The article on Macedonia that I wrote two weeks ago was cross-posted as usual on the Breitbart National Security site, and received dozens of the most acrimonious and vitriolic comments that any of my articles have ever received. These comments came from all sides – especially the Macedonians, the Greeks, the Albanians and the Bulgarians.

Greek commenters were particularly infuriated by my brief history of Alexander the Great, referring to him as “the most famous leader in Macedonia’s history.” Here’s a brief summary of the comments by Greek readers:

  • Alexander the Great was Greek, and, in fact, all Macedonians at the time were Greek.
  • Macedonians don’t exist anymore. The country was taken over by Albanians and colonized by ethnic Bulgarians in the Middle Ages. Today’s “Macedonians” are really ethnic Bulgarians, with no ties to ancient Macedonia.
  • Macedonia is a fake country. It should be split up, with the west given to Albania and the east to Bulgaria.

Macedonians reject all of this:

  • There are Russian and Turkish documents from the 1700s clearly referring to Macedonian as distinct from Serbians or Bulgarians. The oldest surviving identity in Europe is Macedonian.
  • Macedonians don’t want to be part of Bulgaria, and the Bulgarians don’t want the Macedonians, because they are Macedonians.

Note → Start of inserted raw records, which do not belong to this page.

(* ===== verification/EapRfc.v ===== *)
(** * The EAP peer state machine against RFC 4137

    The transitions out of RECEIVED as the standard gives them (RFC 4137, figure 3),
    and the function of the code that takes them. *)

From S2P Require Import Prelude EapCommon EapMethods EapolSupp EapSimple Eap EapNak EapSafety.

Section rfc.
Context {P : Type} (methods : list (eap_method P)) {owns : eap_method P → P → Prop} `{!MethodsOk owns methods}.

(** The guard of the arc to a state; [false] where there is no arc. *)
Definition rfc4137_arc (e : eap_sm P) (st : EAP_state_t) : bool :=
  let fresh := rxReq e && negb (reqId e =? lastId e) in
  match st with
  | EAP_SUCCESS => rxSuccess e && (reqId e =? lastId e) && negb (bool_decide (decision e = DECISION_FAIL))
  | EAP_FAILURE =>
      negb (bool_decide (methodState e = METHOD_CONT)) &&
      ((rxFailure e && negb (bool_decide (decision e = DECISION_UNCOND_SUCC))) ||
       (rxSuccess e && bool_decide (decision e = DECISION_FAIL))) && (reqId e =? lastId e)
  | EAP_RETRANSMIT => rxReq e && (reqId e =? lastId e)
  | EAP_NOTIFICATION => fresh && (reqMethod e =? EAP_TYPE_NOTIFICATION) && allowNotifications e
  | EAP_IDENTITY => fresh && (selectedMethod e =? EAP_TYPE_NONE) && (reqMethod e =? EAP_TYPE_IDENTITY)
  | EAP_GET_METHOD =>
      fresh && (selectedMethod e =? EAP_TYPE_NONE) && negb (reqMethod e =? EAP_TYPE_IDENTITY) &&
      negb (reqMethod e =? EAP_TYPE_NOTIFICATION)
  | EAP_METHOD => fresh && (reqMethod e =? selectedMethod e) && negb (bool_decide (methodState e = METHOD_DONE))
  | _ => false
  end.

(** The arc taken: an enabled one, or to DISCARD when none is. *)
Definition rfc4137_received (e : eap_sm P) (st : EAP_state_t) : Prop :=
  rfc4137_arc e st = true ∨ (st = EAP_DISCARD ∧ ∀ st', rfc4137_arc e st' = false).

(** What the parser gives: at most one kind of message. *)
Definition one_kind (e : eap_sm P) : Prop :=
  match rxReq e, rxSuccess e, rxFailure e with
  | true, false, false | false, true, false | false, false, true | false, false, false => True
  | _, _, _ => False
  end.

(** The target of the code, its tests in its order. *)
Definition target (e : eap_sm P) : EAP_state_t :=
  if rfc4137_arc e EAP_SUCCESS then EAP_SUCCESS
  else if rfc4137_arc e EAP_FAILURE then EAP_FAILURE
  else if rfc4137_arc e EAP_RETRANSMIT then EAP_RETRANSMIT
  else if rfc4137_arc e EAP_NOTIFICATION then EAP_NOTIFICATION
  else if rfc4137_arc e EAP_IDENTITY then EAP_IDENTITY
  else if rfc4137_arc e EAP_GET_METHOD then EAP_GET_METHOD
  else if rfc4137_arc e EAP_METHOD then EAP_METHOD
  else EAP_DISCARD.

Lemma target_rfc e : rfc4137_received e (target e).
Proof.
  unfold target, rfc4137_received. repeat (if_branch; [by left|]). right. split; [done|]. by intros [].
Qed.

Ltac arcs :=
  unfold rfc4137_received, rfc4137_arc in *;
  repeat match goal with
  | H : _ && _ = true |- _ => apply andb_true_iff in H as [? ?]
  | H : negb _ = true |- _ => apply negb_true_iff in H
  | H : (_ =? _) = true |- _ => apply Z.eqb_eq in H
  | H : (_ =? _) = false |- _ => apply Z.eqb_neq in H
  | H : bool_decide _ = true |- _ => apply bool_decide_eq_true in H
  | H : bool_decide _ = false |- _ => apply bool_decide_eq_false in H
  | H : _ || _ = true |- _ => apply orb_true_iff in H as [?|?]
  end.

(** At most one arc is enabled. *)
Lemma arc_unique e st st' : one_kind e → (rxReq e = true → reqMethod e ≠ EAP_TYPE_NONE) →
  selectedMethod e ≠ EAP_TYPE_NOTIFICATION → rfc4137_arc e st = true → rfc4137_arc e st' = true → st = st'.
Proof.
  unfold one_kind. intros H1 H2 H3 Ha Hb.
  destruct st; try discriminate Ha; destruct st'; try discriminate Hb; try reflexivity; exfalso; arcs; try congruence.
  all: destruct (rxReq e), (rxSuccess e), (rxFailure e); try done; try congruence.
  all: specialize (H2 eq_refl); unfold EAP_TYPE_NONE, EAP_TYPE_IDENTITY, EAP_TYPE_NOTIFICATION in *; lia.
Qed.

(** Where an entry function of the code leads. *)
Lemma enters_target h0 b0 (s : est P) r st rq : enters (owns := owns) methods h0 b0 r (goto s st rq) →
  ∃ s', r = Ret s' ∧ EAP_state (esm s') = st.
Proof. intros (s' & -> & Hc & _). exists s'. split; [done|]. exact (f_equal c_state Hc). Qed.

(** C12: without the workarounds for broken servers and outside LEAP, the code leaves
    RECEIVED exactly along the arcs of RFC 4137: the state it enters is the one that
    the standard prescribes, which is unique, for every message and every state of the
    session; it always enters one. *)
Theorem received_is_rfc4137 req h0 b0 (s : est P) :
  mid (owns := owns) methods req h0 b0 s → EAP_state (esm s) = EAP_RECEIVED →
  mc_workaround (mc (esm s)) = 0 → selectedMethod (esm s) ≠ EAP_TYPE_LEAP →
  ∃ s', eap_peer_sm_step_received methods req s = Ret s' ∧ rfc4137_received (esm s) (EAP_state (esm s')) ∧
    (one_kind (esm s) → (rxReq (esm s) = true → reqMethod (esm s) ≠ EAP_TYPE_NONE) →
     selectedMethod (esm s) ≠ EAP_TYPE_NOTIFICATION →
     ∀ st, rfc4137_received (esm s) st ↔ st = EAP_state (esm s')).
Proof.
  intros Hm Hst Hw Hl.
  assert (Hgo : ∃ s', eap_peer_sm_step_received methods req s = Ret s' ∧ EAP_state (esm s') = target (esm s)).
  { destruct Hm as (Hi & _ & Hrx & _). specialize (Hrx Hst). unfold eap_peer_sm_step_received, target. cbn zeta.
    unfold eap_peer_req_is_duplicate, eap_success_workaround, rfc4137_arc. rewrite Hw. cbn [Z.eqb negb andb].
    rewrite !orb_false_r, (proj2 (Z.eqb_neq _ _) Hl). cbn [negb orb andb]. rewrite !andb_true_r.
    assert (Hr : rxReq (esm s) = true → is_Some req) by (intros; destruct Hrx as (r & -> & _); eauto).
    destruct (reqId (esm s) =? lastId (esm s)); destruct (rxReq (esm s)) eqn:Erq; destruct (rxSuccess (esm s)) eqn:Ers;
      cbn [negb andb orb]; rewrite ?andb_false_r, ?andb_true_r, ?orb_false_r; cbn [negb andb orb].
    all: repeat (if_branch; [|]).
    all: lazymatch goal with
      | |- ∃ s', sm_EAP_SUCCESS_Enter _ _ = _ ∧ _ =>
          eapply enters_target, (success_enters methods h0 b0); [exact Hi|by eapply bool_decide_eq_false_1, negb_true_iff]
      | |- ∃ s', sm_EAP_FAILURE_Enter _ _ = _ ∧ _ => eapply enters_target, (failure_enters methods h0 b0 false); [exact Hi|done]
      | |- ∃ s', sm_EAP_RETRANSMIT_Enter _ _ = _ ∧ _ => eapply enters_target, (retransmit_enters methods h0 b0); exact Hi
      | |- ∃ s', sm_EAP_NOTIFICATION_Enter _ _ _ = _ ∧ _ => eapply enters_target, (notification_enters methods req h0 b0); [exact Hi|exact Hrx|exact Erq]
      | |- ∃ s', sm_EAP_IDENTITY_Enter _ _ _ = _ ∧ _ => eapply enters_target, (identity_enters methods req h0 b0); [exact Hi|exact Hrx|exact Erq]
      | |- ∃ s', sm_EAP_GET_METHOD_Enter _ _ _ = _ ∧ _ => eapply enters_target, (get_method_enters methods h0 b0); exact Hi
      | |- ∃ s', sm_EAP_METHOD_Enter _ _ _ = _ ∧ _ => eapply enters_target, (method_enters methods req h0 b0); [exact Hi|auto]
      | |- ∃ s', sm_EAP_DISCARD_Enter _ _ = _ ∧ _ => eapply enters_target, (discard_enters methods h0 b0); exact Hi
      end. }
  destruct Hgo as (s' & Es & Et). exists s'. split; [done|]. rewrite Et. split; [apply target_rfc|].
  intros H1 H2 H3 st. split; [|intros ->; apply target_rfc]. pose proof (target_rfc (esm s)) as Ht.
  intros [Ha|[-> Ha]].
  - destruct Ht as [Hb|[_ Hb]]; [by eapply arc_unique|]. by rewrite Hb in Ha.
  - destruct Ht as [Hb|[-> _]]; [by rewrite Ha in Hb|done].
Qed.
End rfc.

Module Demo.
Import EapSafety.Demo.

(** The challenge of the session, just parsed. *)
Definition challenge : option (list Z) := Some (eap_message EAP_CODE_REQUEST 2 EAP_VENDOR_IETF EAP_TYPE_MD5 (4 :: [9; 8; 7; 6])).
Definition before : eap_sm method_data := after (take 2 session).

Lemma before_reach : reach known zeros before.
Proof. apply after_reach. vm_compute. reflexivity. Qed.

Lemma received_is_rfc4137_witness :
  ∃ s s', EAP_state (esm s) = EAP_RECEIVED ∧ eap_peer_sm_step_received known challenge s = Ret s' ∧
    EAP_state (esm s') = EAP_GET_METHOD ∧ ∀ st, rfc4137_received (esm s) st ↔ st = EAP_state (esm s').
Proof.
  set (s0 := est_of before (sees challenge)).
  destruct (step_progress known zeros challenge (history before) false s0) as (s & Es & Hm & _);
    [exact (ready_mid known before (sees challenge) challenge (reach_ready known zeros before before_reach))|vm_compute; reflexivity|].
  assert (Hf : match SM_STEP_EAP known zeros challenge s0 with
               | Ret s => bool_decide (EAP_state (esm s) = EAP_RECEIVED) && (mc_workaround (mc (esm s)) =? 0) &&
                          (selectedMethod (esm s) =? 0) && rxReq (esm s) && negb (rxSuccess (esm s)) && negb (rxFailure (esm s)) &&
                          (reqMethod (esm s) =? EAP_TYPE_MD5)
               | _ => false end = true) by (vm_compute; reflexivity).
  assert (Hg : match (s ← SM_STEP_EAP known zeros challenge s0; eap_peer_sm_step_received known challenge s) with
               | Ret s => EAP_state (esm s) | _ => EAP_IDLE end = EAP_GET_METHOD) by (vm_compute; reflexivity).
  rewrite Es in Hf, Hg. rewrite run_bind_l in Hg. rewrite !andb_true_iff, !negb_true_iff, !Z.eqb_eq in Hf.
  destruct Hf as ((((((H1%bool_decide_eq_true & H2) & H3) & H4) & H5) & H6) & H7).
  destruct (received_is_rfc4137 known challenge (history before) false s Hm H1 H2) as (s' & Es' & _ & Hu);
    [rewrite H3; discriminate|].
  exists s, s'. split; [exact H1|]. split; [exact Es'|]. rewrite Es' in Hg. split; [exact Hg|].
  apply Hu; [unfold one_kind; by rewrite H4, H5, H6|rewrite H7; discriminate|rewrite H3; discriminate].
Defined.
End Demo.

There is an interesting question here: How long do two population groups have to be separated before they can be called separate ethnic groups? It may (or may not) be true that Macedonians were Bulgarians in the Middle Ages, but that was many centuries ago. Having been apart from the Bulgarians for centuries, today they are recognized as a distinct Macedonian ethnic group by almost every nation outside of Greece, and they’re recognized by the United Nations and European Union as Macedonians.

As for Alexander the Great, today’s Macedonians and Greeks each claim him as their own. This is an issue that will probably never be settled peacefully.

A number of Albanian commenters criticized my use of the phrase “Greater Albania,” a movement to enlarge Albania by including ethnic Albanian populations from neighboring countries, including Macedonia and Kosovo. Some claimed that no such movement exists, although that claim appears not to be true, as can be determined by googling the words “Greater Albania.” However, other comments gave a more nuanced explanation, that the phrase “Greater Albania” was invented by the Serbs and the Russians to cover up a movement for a “Greater Serbia.”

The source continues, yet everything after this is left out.